The Centers for Disease Control and Prevention is now considering adding testing requirements to its new isolation guidelines for asymptomatic Covid patients, according to Dr. Anthony Fauci.

Last week, the CDC shortened its isolation recommendations for those who have tested positive for Covid but show no symptoms from 10 days to five. Fauci, the president’s chief medical adviser, said that the agency is now debating adding to its guidance,

“The CDC is very well aware that there has been some pushback about that,” Fauci said Sunday on ABC News’ “This Week.” “Looking at it again, there may be an option in that, that testing could be a part of that.”

It’s unclear whether a positive test would require further isolation or whether an asymptomatic patient would be free to move about, so long as they’re masked.

But Dr. Rochelle Walensky, the CDC’s director, said just Wednesday that new guidelines don’t require testing at the end of isolation because PCR tests for Covid can be positive for up to 12 weeks, long after a person is no longer infectious.

“We also don’t know that antigen testing is a good indication of transmissibility at this stage of infection,” she said during a White House briefing. “On the other hand, we know that after five days, people are much less likely to transmit the virus and that masking further reduces the risk.”
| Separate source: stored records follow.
(** C5. [Collect] runs the CPU query and then the memory query whatever
    the CPU query returned.  When one query fails and the other succeeds
    with a row, the samples of the other are sent and the returned error
    joins the failure of the one; when both fail, nothing is sent and the
    returned error joins both failures, so that it is ([errors.Is]) each
    of them; when both succeed with a row, all samples are sent and nil
    is returned.  In each case both slices hold what the queries left. *)
Theorem C5_collect_attempts_both_queries (w : World) dstC errC dstM errM :
  hasDescs (self w) = true ->
  pdh.Collect (perfDataCollectorCPU (self w)) (perfDataObjectCPU (self w)) = (dstC, errC) ->
  pdh.Collect (perfDataCollectorMemory (self w)) (perfDataObjectMemory (self w)) = (dstM, errM) ->
  let run := Collect MBToBytes MilliSecToSec w in
  let queried := afterMemory dstM (afterCPU dstC w) in
  (forall e1 r rest, errC = Some e1 -> errM = None -> dstM = r :: rest ->
     run = Returns
             (Some (joinError [Errorf "failed collecting vmware cpu metrics: "
                                 (Errorf "failed to collect VM CPU metrics: " e1)]))
             (emitAll (memSamples MBToBytes (self w) r) queried) /\
     List.length (memSamples MBToBytes (self w) r) = 12%nat /\
     (forall err, returned run = Some (Some err) -> Is err e1 = true)) /\
  (forall e2 r rest, errC = None -> dstC = r :: rest -> errM = Some e2 ->
     run = Returns
             (Some (joinError [Errorf "failed collecting vmware memory metrics: "
                                 (Errorf "failed to collect VM Memory metrics: " e2)]))
             (emitAll (cpuSamples MilliSecToSec (self w) r) queried) /\
     List.length (cpuSamples MilliSecToSec (self w) r) = 7%nat /\
     (forall err, returned run = Some (Some err) -> Is err e2 = true)) /\
  (forall e1 e2, errC = Some e1 -> errM = Some e2 ->
     run = Returns
             (Some (joinError [Errorf "failed collecting vmware cpu metrics: "
                                 (Errorf "failed to collect VM CPU metrics: " e1);
                               Errorf "failed collecting vmware memory metrics: "
                                 (Errorf "failed to collect VM Memory metrics: " e2)]))
             queried /\
     (forall err, returned run = Some (Some err) -> Is err e1 = true /\ Is err e2 = true)) /\
  (forall rc restc rm restm, errC = None -> dstC = rc :: restc ->
     errM = None -> dstM = rm :: restm ->
     run = Returns None
             (emitAll (cpuSamples MilliSecToSec (self w) rc ++ memSamples MBToBytes (self w) rm)
                queried)).
Proof.
  intros Hd HC HM run queried. subst run queried.
  split; [|split; [|split]].
  - intros e1 r rest -> -> ->.
    match goal with |- ?lhs = ?rhs /\ _ => assert (Hrun : lhs = rhs) end.
    { unfold Collect. unfold bind at 1. rewrite (collectCpu_error _ _ _ _ HC).
      unfold bind at 1. rewrite (collectMem_rows MBToBytes (afterCPU dstC w) r rest Hd HM).
      reflexivity. }
    rewrite Hrun. split; [reflexivity|]. split; [now apply memSamples_length|].
    intros err [= <-].
    eapply Is_joinError; [left; reflexivity|]. apply Is_Errorf, Is_Errorf, Is_refl.
  - intros e2 r rest -> -> ->.
    match goal with |- ?lhs = ?rhs /\ _ => assert (Hrun : lhs = rhs) end.
    { unfold Collect. unfold bind at 1. rewrite (collectCpu_rows MilliSecToSec w r rest Hd HC).
      unfold bind at 1.
      rewrite (collectMem_error MBToBytes
                 (emitAll (cpuSamples MilliSecToSec (self w) r) (afterCPU (r :: rest) w))
                 dstM e2 HM).
      reflexivity. }
    rewrite Hrun. split; [reflexivity|]. split; [now apply cpuSamples_length|].
    intros err [= <-].
    eapply Is_joinError; [left; reflexivity|]. apply Is_Errorf, Is_Errorf, Is_refl.
  - intros e1 e2 -> ->.
    match goal with |- ?lhs = ?rhs /\ _ => assert (Hrun : lhs = rhs) end.
    { unfold Collect. unfold bind at 1. rewrite (collectCpu_error _ _ _ _ HC).
      unfold bind at 1. rewrite (collectMem_error MBToBytes (afterCPU dstC w) dstM e2 HM).
      reflexivity. }
    rewrite Hrun. split; [reflexivity|].
    intros err [= <-]. split.
    + eapply Is_joinError; [left; reflexivity|]. apply Is_Errorf, Is_Errorf, Is_refl.
    + eapply Is_joinError; [right; left; reflexivity|]. apply Is_Errorf, Is_Errorf, Is_refl.
  - intros rc restc rm restm -> -> -> ->.
    unfold Collect. unfold bind at 1. rewrite (collectCpu_rows MilliSecToSec w rc restc Hd HC).
    unfold bind at 1.
    rewrite (collectMem_rows MBToBytes
               (emitAll (cpuSamples MilliSecToSec (self w) rc) (afterCPU (rc :: restc) w))
               rm restm Hd HM).
    unfold ret, emitAll, afterMemory, afterCPU. cbn [self ch]. now rewrite <- app_assoc.
Qed.

End VMwareClaims.

(** C4, on a host where neither counter object exists. *)
Lemma C4_witness :
  let built := vmware.Build "windows" unit tt ["_Total"] examples.noCounters
                 (examples.vmCollector (examples.failing "") (examples.failing "")) in
  examples.noCounters vmware.perfDataCounterValuesCPU tt "VM Processor" ["_Total"] =
    (pdh.mkCollector (fun dst => (dst, Some (errorString "collector not initialized"))),
     Some (errorString "counter object not found: VM Processor")) /\
  examples.noCounters vmware.perfDataCounterValuesMemory tt "VM Memory" [] =
    (pdh.mkCollector (fun dst => (dst, Some (errorString "collector not initialized"))),
     Some (errorString "counter object not found: VM Memory")) /\
  snd built = Some (joinError
    [Errorf "failed to create VM Processor collector: "
       (errorString "counter object not found: VM Processor");
     Errorf "failed to create VM Memory collector: "
       (errorString "counter object not found: VM Memory")]).
Proof.
  split; [reflexivity|]. split; [reflexivity|].
  exact (proj1 (proj1 (proj2 (proj2
    (C4_build_joins_both_failures "windows" unit tt ["_Total"] examples.noCounters
       (examples.vmCollector (examples.failing "") (examples.failing ""))
       _ _ _ _ eq_refl eq_refl))) _ _ eq_refl eq_refl)).
Defined.

(** C5, with a failing CPU query and a memory query answering one row. *)
Lemma C5_witness :
  let w := examples.vmWorld (examples.failing "pdh: no data") (examples.answering [examples.memRow]) in
  vmware.hasDescs (vmware.self w) = true /\
  pdh.Collect (vmware.perfDataCollectorCPU (vmware.self w)) (vmware.perfDataObjectCPU (vmware.self w))
    = ([], Some (errorString "pdh: no data")) /\
  pdh.Collect (vmware.perfDataCollectorMemory (vmware.self w))
    (vmware.perfDataObjectMemory (vmware.self w)) = ([examples.memRow], None) /\
  List.length (vmware.ch (final (vmware.Collect examples.mbToBytes examples.milliSecToSec w)))
    = 12%nat.
Proof.
  split; [reflexivity|]. split; [reflexivity|]. split; [reflexivity|].
  rewrite (proj1 (proj1
    (C5_collect_attempts_both_queries examples.mbToBytes examples.milliSecToSec
       (examples.vmWorld (examples.failing "pdh: no data") (examples.answering [examples.memRow]))
       _ _ _ _ eq_refl eq_refl eq_refl) _ _ _ eq_refl eq_refl eq_refl)).
  reflexivity.
Defined.

(** C10, with both queries succeeding without a row. *)
Lemma C10_witness :
  let w := examples.vmWorld (examples.answering []) (examples.answering []) in
  vmware.hasDescs (vmware.self w) = true /\
  pdh.Collect (vmware.perfDataCollectorMemory (vmware.self w))
    (vmware.perfDataObjectMemory (vmware.self w)) = ([], None) /\
  pdh.Collect (vmware.perfDataCollectorCPU (vmware.self w)) (vmware.perfDataObjectCPU (vmware.self w))
    = ([], None) /\
  panicked (vmware.collectMem examples.mbToBytes w) = true.
Proof.
  split; [reflexivity|]. split; [reflexivity|]. split; [reflexivity|].
  rewrite (proj1 (proj1
    (C10_first_row_read_unchecked examples.mbToBytes examples.milliSecToSec
       (examples.vmWorld (examples.answering []) (examples.answering []))
       _ _ eq_refl eq_refl eq_refl) eq_refl)).
  reflexivity.
Defined.

(** * Further properties of the collectors *)

(** ** scheduled_task: traversal with failing calls *)

Section ScheduledTaskTraversal.

Import scheduled_task.

Lemma ForEach_parseTask_prefix tasks :
  exists err done rest,
    tasks = (done ++ rest)%list /\
    (err = None <-> forallb parses tasks = true) /\
    (err = None -> rest = []) /\
    forall w,
      ForEach (fun task =>
        let (parsedTask, err) := parseTask task in
        match err with
        | Some e => ret (Some e)
        | None => appendTask parsedTask ;; ret None
        end) tasks w = Returns err (fetched done [] w).
Proof.
  induction tasks as [|t tasks (err & done & rest & Hsplit & Hiff & Hall & Hrun)].
  - exists None, [], []. repeat split; try reflexivity.
    intros w. cbn. unfold ret. now rewrite fetched_nil.
  - destruct (parseTask t) as [pt [e|]] eqn:E.
    + exists (Some e), [], (t :: tasks). split; [reflexivity|]. split; [|split].
      * split; [discriminate|]. cbn [forallb]. unfold parses. rewrite E. discriminate.
      * discriminate.
      * intros w. cbn [ForEach]. unfold bind. rewrite E. unfold ret. now rewrite fetched_nil.
    + exists err, (t :: done), rest. split; [cbn; now rewrite Hsplit|]. split; [|split].
      * cbn [forallb]. unfold parses at 1. rewrite E. cbn [snd andb]. exact Hiff.
      * exact Hall.
      * intros w. cbn [ForEach]. unfold bind at 1. rewrite E.
        unfold bind, appendTask, modify, ret. rewrite Hrun.
        f_equal. unfold fetched. cbn. rewrite E. cbn. now rewrite <- !app_assoc.
Qed.
(** [self.contig_coverages[v_name]], 0 for a missing key. *)
Definition table_cov {R : RandomObj} (s : Self) (v_name : string) : Q :=
  default 0%Q (contig_coverages s !! v_name).

(** The lengths of the segments of a path, added up over its positions. *)
Definition path_segment_total {G : Assembly} (p : list (string * bool)) : nat :=
  sum_list (vertex_len <$> p.*1).

(** [self.components] lists the keys of [self.components_counts], each
    once, and every count is at least one. *)
Definition components_in_sync {R : RandomObj} (s : Self) : Prop :=
  NoDup (components s)
  /\ (forall p, p ∈ components s <-> is_Some (components_counts s !! p))
  /\ (forall p c, components_counts s !! p = Some c -> 1 <= c).

(** The counts of the stored components, added up. *)
Definition walks_counted {R : RandomObj} (s : Self) : nat :=
  sum_list ((fun p => default 0 (components_counts s !! p)) <$> components s).
(** * Texture2DArray (OpenGL back end): a model of
      Source/Urho3D/Graphics/OpenGL/OGLTexture2DArray.cpp

    The texture array object, the Graphics subsystem it talks to and the
    log channel are kept in one explicit world; every member function of
    the source is a computation over that world.  Collaborators whose code
    lives in other translation units (the Texture base class, Image,
    Graphics' format helpers, the resource cache, the OpenGL driver) are
    gathered in the [Externals] interface. *)

From Stdlib Require Import ZArith Lia Bool.
From stdpp Require Import base numbers list strings.

Open Scope Z_scope.
Set Primitive Projections.

(** ** Machine integers *)

(** [unsigned] is 32 bits wide; arithmetic wraps modulo 2^32. *)
Definition u32 (x : Z) : Z := x mod 2 ^ 32.

(** [int] is 32 bits wide, two's complement. *)
Definition s32 (x : Z) : Z := (x + 2 ^ 31) mod 2 ^ 32 - 2 ^ 31.

(** A buffer of bytes behind a [void*] or [unsigned char*]; a null pointer
    is [None]. *)
Definition Buffer : Type := list Byte.byte.

(** ** Enumerations of GraphicsDefs.h used by the file *)

Inductive TextureUsage : Type :=
| TEXTURE_STATIC
| TEXTURE_DYNAMIC
| TEXTURE_RENDERTARGET
| TEXTURE_DEPTHSTENCIL.

Definition TextureUsage_eqb (a b : TextureUsage) : bool :=
  match a, b with
  | TEXTURE_STATIC, TEXTURE_STATIC
  | TEXTURE_DYNAMIC, TEXTURE_DYNAMIC
  | TEXTURE_RENDERTARGET, TEXTURE_RENDERTARGET
  | TEXTURE_DEPTHSTENCIL, TEXTURE_DEPTHSTENCIL => true
  | _, _ => false
  end.

Inductive TextureFilterMode : Type :=
| FILTER_NEAREST
| FILTER_BILINEAR
| FILTER_TRILINEAR
| FILTER_ANISOTROPIC
| FILTER_DEFAULT.

Inductive CompressedFormat : Type :=
| CF_NONE
| CF_RGBA
| CF_DXT1
| CF_DXT3
| CF_DXT5
| CF_ETC1
| CF_PVRTC_RGB_2BPP
| CF_PVRTC_RGBA_2BPP
| CF_PVRTC_RGB_4BPP
| CF_PVRTC_RGBA_4BPP.

Inductive AsyncLoadState : Type :=
| ASYNC_DONE
| ASYNC_QUEUED
| ASYNC_LOADING
| ASYNC_SUCCESS
| ASYNC_FAIL.

(** Material quality levels; [QUALITY_HIGH] is the default texture quality
    when there is no Renderer. *)
Definition QUALITY_LOW : Z := 0.
Definition QUALITY_MEDIUM : Z := 1.
Definition QUALITY_HIGH : Z := 2.

(** ** Images (Resource/Image.h), as far as the texture reads them *)

Module CompressedLevel.
Record t : Type := mk {
  data_ : option Buffer;
  width_ : Z;
  height_ : Z;
  rowSize_ : Z;
  rows_ : Z
}.
(** The level handed back for an index outside the table. *)
Definition empty : t :=
  {| data_ := None; width_ := 0; height_ := 0; rowSize_ := 0; rows_ := 0 |}.
End CompressedLevel.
The CDC’s decision to cut isolation time was met with pushback and confusion over the last week, as some health experts say it was not based on science and could cause still infectious asymptomatic people to transmit the virus to others.

Dec. 29, 202109:03

Fauci also defended the CDC’s decision during an interview on MSNBC’s “All In With Chris Hayes” on Tuesday, including the decision not to include testing. The new, shorter, isolation guidance was a result of concern that omicron’s high transmission rate could have a “negative impact on our ability to maintain the structure of society,” Fauci said.

He told Hayes that the approval of tests did not include whether or not a test could predict if someone is infectious.

The CDC’s says that the ability for a test to predict infectiousness is “much much more weighted towards the earlier first five days,” Fauci told Hayes.

“Once you get into the latter part of that, the predictive value of that in telling you whether or not you’re infective or not, there’s no real data to say that there’s very little known about that,” Fauci said. “And that was the basis of the CDC decision.”